The Tech Crash: The Bubble Pops
From that heyday in the spring of 2000, prospects for the “dot-com industry” looked magnificent – until the bubble popped.
One signature event came on April 3, when a federal court declared Microsoft a monopoly. The aftershock sent NASDAQ tumbling all the way to 3,649 before bouncing back slightly to 4,223. NASDAQ, the home for most tech companies, quickly 10% in value; over the next year, losses would accelerate even further.
Over the next few years, vast numbers of dot-coms went under. AOL merged with Time Warner in what would later be viewed as a debacle, jump-starting the gradual and shocking decline of AOL from its position as the world’s leading internet service provider to a company that now just delivers online content with net income of a mere $13 million a year.

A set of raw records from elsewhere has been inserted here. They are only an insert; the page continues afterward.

(* ===== verification/Parallel.v ===== *)
(** * Package [packstore]: the parallel writer ([parallel.go])

    [WriteParallel] runs a distributor, which sends what the iterator yields into
    a channel, and several writers, which receive from it and append.  An
    execution is a list of events, each of which is one step of one goroutine
    between two synchronisations; an event whose goroutine is blocked has the
    outcome [Diverge].  The event [Other] is a write by someone else, who shares
    the store. *)

From Stdlib Require Import Init.Byte.
From S2P Require Import Prelude Machine Key FsEncode Instances FsTree FsRead FsWalk PackRecord Footer FooterFacts Packstore PackstoreRep PackstoreFacts CompactFacts PackstoreSpec.
From Stdlib Require Import ZifyBool ZifyNat.
Local Open Scope Z_scope.

Definition DefaultBatchSize : Z := 16 * 2 ^ 20.

Record WriteStats := mkStats { Stored : Z; Deduped : Z; BytesStored : Z }.
Record WriteOpts := mkWriteOpts { Writers : Z; BatchSize : Z; wo_Verify : bool }.

(** ** The sharded set of seen keys *)
Abbreviation seenSet := (list (gset Key)).
Definition newSeenSet : seenSet := replicate 256 ∅.
Definition shard_of (k : Key) : nat := N.to_nat (Byte.to_N (default x00 (last (kb k)))).

Definition addIfAbsent (k : Key) (s : seenSet) : result (bool * seenSet) :=
  sh ← index s (Z.of_nat (shard_of k));
  if bool_decide (k ∈ sh) then Ok (false, s) else Ok (true, <[shard_of k := {[k]} ∪ sh]> s).

(** ** Goroutines *)

(** Where a writer is, with the object it works on. *)
Inductive wpc :=
| Recv                             (* at the select *)
| Got (o : Object)                 (* about to tell the barrier *)
| Observed (o : Object)            (* about to look at the seen keys *)
| Fresh (o : Object)               (* about to look into the store *)
| Absent (o : Object)              (* about to verify and encode *)
| Encoded (o : Object) (rec : bytes) (* about to append *)
| Flushing                         (* about to fsync *)
| Exited.

Record worker := mkWorker { w_pc : wpc; w_pending : Z }.

Record prun := mkRun {
  r_store : Store;
  r_rest : list (Object + error);  (* what the iterator will yield *)
  r_producing : bool;              (* the channel is open *)
  r_ch : list Object;
  r_err : option error;            (* the errgroup's first error; then the context is cancelled *)
  r_seen : seenSet;
  r_workers : list worker;
  r_stats : WriteStats;
}.

Inductive event :=
| Distribute (stop : bool)         (* [stop]: the select sees the cancelled context *)
| Work (i : nat) (stop : bool)
| Other (o : Object).

Definition run_store (s : Store) (r : prun) : prun :=
  mkRun s (r_rest r) (r_producing r) (r_ch r) (r_err r) (r_seen r) (r_workers r) (r_stats r).
Definition run_seen (x : seenSet) (r : prun) : prun :=
  mkRun (r_store r) (r_rest r) (r_producing r) (r_ch r) (r_err r) x (r_workers r) (r_stats r).
Definition run_ch (l : list Object) (r : prun) : prun :=
  mkRun (r_store r) (r_rest r) (r_producing r) l (r_err r) (r_seen r) (r_workers r) (r_stats r).
Definition run_stats (x : WriteStats) (r : prun) : prun :=
  mkRun (r_store r) (r_rest r) (r_producing r) (r_ch r) (r_err r) (r_seen r) (r_workers r) x.
Definition run_fail (e : error) (r : prun) : prun :=
  mkRun (r_store r) (r_rest r) (r_producing r) (r_ch r)
    (match r_err r with Some e0 => Some e0 | None => Some e end) (r_seen r) (r_workers r) (r_stats r).
Definition run_close (r : prun) : prun :=
  mkRun (r_store r) (r_rest r) false (r_ch r) (r_err r) (r_seen r) (r_workers r) (r_stats r).
Definition run_worker (i : nat) (pc : wpc) (pending : Z) (r : prun) : prun :=
  mkRun (r_store r) (r_rest r) (r_producing r) (r_ch r) (r_err r) (r_seen r)
    (<[i := mkWorker pc pending]> (r_workers r)) (r_stats r).

Definition cancelled (r : prun) : bool := match r_err r with Some _ => true | None => false end.

Definition add_deduped (x : WriteStats) : WriteStats := mkStats (Stored x) (Deduped x + 1) (BytesStored x).
Definition add_stored (n : Z) (x : WriteStats) : WriteStats := mkStats (Stored x + 1) (Deduped x) (BytesStored x + n).

(** The distributor; [cap] is the capacity of the channel. *)
Definition distribute (cap : nat) (stop : bool) (r : prun) : result prun :=
  if negb (r_producing r) then Diverge else
  match r_rest r with
  | [] => Ok (run_close r)
  | inr e :: _ => Ok (run_close (run_fail e r))
  | inl o :: rest =>
      if stop then (if cancelled r then Ok (run_close r) else Diverge) else
      if (length (r_ch r) <? cap)%nat
      then Ok (mkRun (r_store r) rest true (r_ch r ++ [o]) (r_err r) (r_seen r) (r_workers r) (r_stats r))
      else Diverge
  end.

Section parallel.
Context `{Blake3} `{Fuse} `{Zstd}.

(** What follows a call that returned [x]: an error ends the writer. *)
Definition or_exit {A} (i : nat) (r : prun) (x : result A) (k : A → result prun) : result prun :=
  match x with
  | Ok a => k a
  | Err e => Ok (run_fail e (run_worker i Exited 0 r))
  | Panic => Panic
  | Diverge => Diverge
  end.

(** [verifyObject], if asked for, and [EncodeRecord]. *)
Definition encode_object (verify : bool) (o : Object) : result bytes :=
  _ ← (if verify then verifyObject (obj_key o) (obj_bytes o) else Ok tt);
  EncodeRecord (obj_key o) (obj_bytes o).

(** One step of writer [i], [runWriter]. *)
Definition work (batchSize : Z) (verify : bool) (i : nat) (stop : bool) (r : prun) : result prun :=
  match r_workers r !! i with
  | None => Diverge
  | Some (mkWorker pc pending) =>
      match pc with
      | Exited => Diverge
      | Recv =>
          if stop then (if cancelled r then Ok (run_worker i Exited pending r) else Diverge) else
          match r_ch r with
          | o :: ch => Ok (run_ch ch (run_worker i (Got o) pending r))
          | [] => if r_producing r then Diverge else Ok (run_worker i Exited pending r)
          end
      | Got o => Ok (run_store (snd (observe (obj_key o) (r_store r))) (run_worker i (Observed o) pending r))
      | Observed o =>
          '(added, seen) ← addIfAbsent (obj_key o) (r_seen r);
          if added : bool then Ok (run_seen seen (run_worker i (Fresh o) pending r))
          else Ok (run_stats (add_deduped (r_stats r)) (run_worker i Recv pending r))
      | Fresh o =>
          or_exit i r (fst (Has (obj_key o) (r_store r))) (λ has,
            if has : bool then Ok (run_stats (add_deduped (r_stats r)) (run_worker i Recv pending r))
            else Ok (run_worker i (Absent o) pending r))
      | Absent o => or_exit i r (encode_object verify o) (λ rec, Ok (run_worker i (Encoded o rec) pending r))
      | Encoded o rec =>
          let '(x, s) := appendLocked (obj_key o) rec false (r_store r) in
          let r := run_store s r in
          or_exit i r x (λ _,
            let r := run_stats (add_stored (zlen (obj_bytes o)) (r_stats r)) r in
            let pending := pending + zlen rec in
            if pending >=? batchSize then Ok (run_worker i Flushing 0 r) else Ok (run_worker i Recv pending r))
      | Flushing =>
          let '(x, s) := syncActive (r_store r) in
          let r := run_store s r in
          or_exit i r x (λ _, Ok (run_worker i Recv pending r))
      end
  end.

Definition other_put (o : Object) (r : prun) : result prun :=
  let '(x, s) := Packstore.Put (obj_key o) (obj_bytes o) (r_store r) in
  match x with Panic => Panic | Diverge => Diverge | _ => Ok (run_store s r) end.

Definition run_step (cap : nat) (batchSize : Z) (verify : bool) (ev : event) (r : prun) : result prun :=
  match ev with
  | Distribute stop => distribute cap stop r
  | Work i stop => work batchSize verify i stop r
  | Other o => other_put o r
  end.

Definition run_start (writers : nat) (seq : list (Object + error)) (s : Store) : prun :=
  mkRun s seq true [] None newSeenSet (replicate writers (mkWorker Recv 0)) (mkStats 0 0 0).

(** [eg.Wait()] returns. *)
Definition exited (w : worker) : bool := match w_pc w with Exited => true | _ => false end.
Definition finished (r : prun) : bool := negb (r_producing r) && forallb exited (r_workers r).

(** [procs] is [runtime.GOMAXPROCS(0)]. *)
Definition writers_of (procs : nat) (opts : WriteOpts) : nat :=
  if Writers opts <=? 0 then procs else Z.to_nat (Writers opts).
Definition batch_size (opts : WriteOpts) : Z := if BatchSize opts <=? 0 then DefaultBatchSize else BatchSize opts.

Definition run_events (procs : nat) (opts : WriteOpts) (sched : list event) : prun → result prun :=
  let writers := writers_of procs opts in
  foldR (run_step (writers * 2) (batch_size opts) (wo_Verify opts)) sched.

(** The run of the events [sched]; [Diverge] when they are not a whole run. *)
Definition WriteParallel (procs : nat) (sched : list event) (seq : list (Object + error)) (opts : WriteOpts) (s : Store) :
    result (WriteStats * option error) * Store :=
  match run_events procs opts sched (run_start (writers_of procs opts) seq s) with
  | Ok r =>
      if finished r then
        let '(serr, s) := syncActive (r_store r) in
        (Ok (r_stats r, match r_err r, serr with Some e, _ => Some e | None, Err e => Some e | None, _ => None end), s)
      else (Diverge, r_store r)
  | Err e => (Err e, s)
  | Panic => (Panic, s)
  | Diverge => (Diverge, s)
  end.
End parallel.

(** ** The parallel writer: facts

    An invariant of all executions of [WriteParallel], a measure that every step
    decreases, and progress. *)

(** ** The sharded set is a set *)
Definition seen_is (s : seenSet) (S : gset Key) : Prop :=
  length s = 256%nat ∧ ∀ k, k ∈ S ↔ ∃ sh, s !! shard_of k = Some sh ∧ k ∈ sh.

Lemma shard_bound k : (shard_of k < 256)%nat.
Proof. unfold shard_of. pose proof (Byte.to_N_bounded (default x00 (last (kb k)))). lia. Qed.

From March, 2000 to October, 2002, the stock market as a whole lost roughly $5 trillion in market value. This helped to spark a recession that lasted eight months and shrank GDP by 0.3%. Of course, some of this is attributable to the terrorist attacks on September 11, 2001, but the bursting of the tech bubble put an end to a decade of continual and rampant economic growth in the U.S.
Here is a chart of the Nasdaq:
Wall Street doesn’t always learn lessons, but since the tech crash occurred, investors have done a better job as a whole at paying attention to the financial strength of a company – especially its debt load versus its total assets – instead of buying into bubble-fueled hype.
I’d argue that because of the Tech Crash of 2001, companies like Facebook (FB), Zynga (ZNGA), and Groupon (GRPN) are undergoing more intense scrutiny from investors, analysts, and institutions – which helps to explain how each of these companies have lost substantial market value since their IPOs.
A tech bubble could occur again, but chances are, Wall Street has had its fill of tech stocks growing rapidly without any real rhyme or reason.